(** * Byte pair encoding tokenizer: a shallow embedding of
      [byte_pair_encoding.py] and the properties of its training loop.

    The development follows the Python source method by method.  Python
    integers are [Z]; a [bytes] object is the list of its byte values; a
    [dict] whose iteration order is observable (the [Counter] consulted by
    [max], the merge table) is an association list in insertion order; the
    vocabulary, which is only ever looked up by key, is a [gmap].  Code that
    can raise runs in the [result] monad. *)

From stdpp Require Import gmap list strings.

Open Scope Z_scope.

(** ** Exceptions and the error monad *)

Inductive exn : Set :=
  | UnicodeEncodeError
  | IndexError
  | KeyError
  | ValueError
  | OutOfFuel.

Inductive result (A : Type) : Type :=
  | Ok (a : A)
  | Err (e : exn).

Arguments Ok {A} a.
Arguments Err {A} e.

#[global] Instance result_ret : MRet result := λ A a, Ok a.
#[global] Instance result_bind : MBind result := λ A B f m,
  match m with
  | Ok a => f a
  | Err e => Err e
  end.

(** ** Python values *)

(** A [str] is a sequence of Unicode code points, each in [range(0x110000)]. *)
Definition is_code_point (c : Z) : bool := (0 <=? c) && (c <? 0x110000).

Record char : Set := Char {
  ord : Z;
  ord_range : is_code_point ord = true
}.

Abbreviation str := (list char) (only parsing).

(** [bytes]: the list of the byte values, each in [range(256)]. *)
Abbreviation bytes := (list Z) (only parsing).

(** [s.encode("utf-8")] for one code point.  A lone surrogate cannot be
    encoded. *)
Definition encode_char (c : char) : result bytes :=
  let n := ord c in
  if n <? 0x80 then Ok [n]
  else if n <? 0x800 then Ok [0xC0 + n / 64; 0x80 + n mod 64]
  else if n <? 0x10000 then
    if (0xD800 <=? n) && (n <=? 0xDFFF) then Err UnicodeEncodeError
    else Ok [0xE0 + n / 4096; 0x80 + (n / 64) mod 64; 0x80 + n mod 64]
  else Ok [0xF0 + n / 262144; 0x80 + (n / 4096) mod 64;
           0x80 + (n / 64) mod 64; 0x80 + n mod 64].

Fixpoint encode_utf8 (text : str) : result bytes :=
  match text with
  | [] => Ok []
  | c :: text' =>
      b ← encode_char c;
      bs ← encode_utf8 text';
      Ok (b ++ bs)
  end.

(** [range(n)] *)
Definition py_range (n : Z) : list Z := seqZ 0 n.

(** [l[i]] for a non-negative index. *)
Definition py_index {A} (l : list A) (i : nat) : result A :=
  match l !! i with
  | Some x => Ok x
  | None => Err IndexError
  end.

(** ** Insertion-ordered dictionaries *)

Section dict.
Context {K V : Type} `{EqDecision K}.

(** [d.get(k)] *)
Fixpoint dict_get (k : K) (d : list (K * V)) : option V :=
  match d with
  | [] => None
  | (k', v) :: d' => if decide (k = k') then Some v else dict_get k d'
  end.

(** [d[k] = v]: an existing key keeps its position, a new key goes last. *)
Fixpoint dict_set (k : K) (v : V) (d : list (K * V)) : list (K * V) :=
  match d with
  | [] => [(k, v)]
  | (k', v') :: d' =>
      if decide (k = k') then (k, v) :: d' else (k', v') :: dict_set k v d'
  end.
End dict.

(** [collections.Counter(iterable)]: every element does
    [mapping[elem] = mapping.get(elem, 0) + 1]. *)
Section counter.
Context {K : Type} `{EqDecision K}.

Definition Counter_count (c : list (K * Z)) (elem : K) : list (K * Z) :=
  dict_set elem (default 0 (dict_get elem c) + 1) c.

Definition Counter (iterable : list K) : list (K * Z) :=
  foldl Counter_count [] iterable.

(** [c[k]] on a [Counter]: a missing key reads as zero. *)
Definition Counter_index (c : list (K * Z)) (k : K) : Z :=
  default 0 (dict_get k c).
End counter.

(** [max(iterable, key=key)]: the first element whose key is maximal. *)
Definition py_max {A} (key : A → Z) (l : list A) : result A :=
  match l with
  | [] => Err ValueError
  | x :: l' => Ok (foldl (λ best y, if key best <? key y then y else best) x l')
  end.

(** ** The tokenizer *)

Record BPETokenizer : Type := {
  vocab_size : Z;
  merges : list ((Z * Z) * Z);
  vocab : gmap Z bytes
}.

Definition set_merges (f : list ((Z * Z) * Z) → list ((Z * Z) * Z))
    (self : BPETokenizer) : BPETokenizer :=
  {| vocab_size := vocab_size self; merges := f (merges self);
     vocab := vocab self |}.

Definition set_vocab (f : gmap Z bytes → gmap Z bytes)
    (self : BPETokenizer) : BPETokenizer :=
  {| vocab_size := vocab_size self; merges := merges self;
     vocab := f (vocab self) |}.
(** * The Graphite / Dawn bridge of skia-bindings

    A shallow embedding of [skia-bindings/src/graphite.cpp] and
    [skia-bindings/src/dawn.cpp]: the flat C entry points through which a
    caller that knows nothing of C++ object lifetimes creates, hands over and
    destroys GPU contexts, recorders and recordings.

    Every entry point is a computation in a small state-and-error monad over
    a [World]: the memory the bridge touches, the platform reference counts
    behind [CFRetain]/[CFRelease], the file-level static of dawn.cpp and a log
    of the calls made into Skia.  A computation returns, hits undefined
    behaviour, or lets a C++ exception escape.  Skia itself is not part of
    the bridge; what it decides on its own (whether a backend initialises,
    whether a submit succeeds, what a texture factory produces), and whether
    [operator new] finds memory, is a [Backend] instance the whole
    development is parametric in. *)

From Stdlib Require Import ZArith NArith.
From stdpp Require Import base option list gmap sets.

--- --- ---

» **Brief**: Show every line in the records above that contains the word "development".

» **Exercise output**:
    The development follows the Python source method by method.  Python
    development is parametric in. *)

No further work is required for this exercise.